WORK TO COMPLETE: The reply has to be a number alone, equal to how many lines in the entries below hold the string "Open".

BEGIN DATA FOR THIS TASK

(** * goderive: the derivation engine and its specification

    The first part embeds the program, module by module:
    - [types]      the part of go/types the generators switch on;
    - [text]       formats, and the lines handed to the printer;
    - [helper]     helper.go, the canonical type label [typeName];
    - [derive]     derive/find.go, the call-site finder;
    - [registry]   what the generators obtain from derive.TypesMap and
                   derive.Fields, which are not among the sources;
    - [copyto], [compare], [equal]   the generators;
    - [generated]  the bodies the generators print for slices and maps,
                   read as functions on Go values;
    - [driver]     the loop of [main] over one package;
    - [gostring], [compose], [max]   three more generators.
    The second part states and proves the properties, one module of
    facts for each module of the program. *)

From Stdlib Require Import ZArith Lia Bool List Ascii String.
From Stdlib Require Import DecimalString DecimalZ.
From stdpp Require Import base gmap strings list sorting.

Import ListNotations.
Local Open Scope string_scope.
Local Open Scope Z_scope.

Set Warnings "-register-all,-clear-no-such-hyp".

(* stdpp blocks [simpl] on string append; the emitted code is text, so it
   is wanted here. *)
#[global] Arguments String.append !s1 s2 : simpl nomatch.

(* ===================================================================== *)
(** ** go/types: the type model the generators consume                   *)
(* ===================================================================== *)

Module types.

(** [types.BasicKind], in the order of go/types. [Byte] and [Rune] are
    the same kinds as [Uint8] and [Int32]. *)
Inductive BasicKind :=
| Invalid
| Bool | Int | Int8 | Int16 | Int32 | Int64
| Uint | Uint8 | Uint16 | Uint32 | Uint64 | Uintptr
| Float32 | Float64 | Complex64 | Complex128
| String | UnsafePointer
| UntypedBool | UntypedInt | UntypedRune | UntypedFloat
| UntypedComplex | UntypedString | UntypedNil.

Definition Byte := Uint8.
Definition Rune := Int32.

#[global] Instance BasicKind_eq_dec : EqDecision BasicKind.
Proof. solve_decision. Defined.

END DATA FOR THIS TASK

ANSWER TO THIS EXERCISE: 2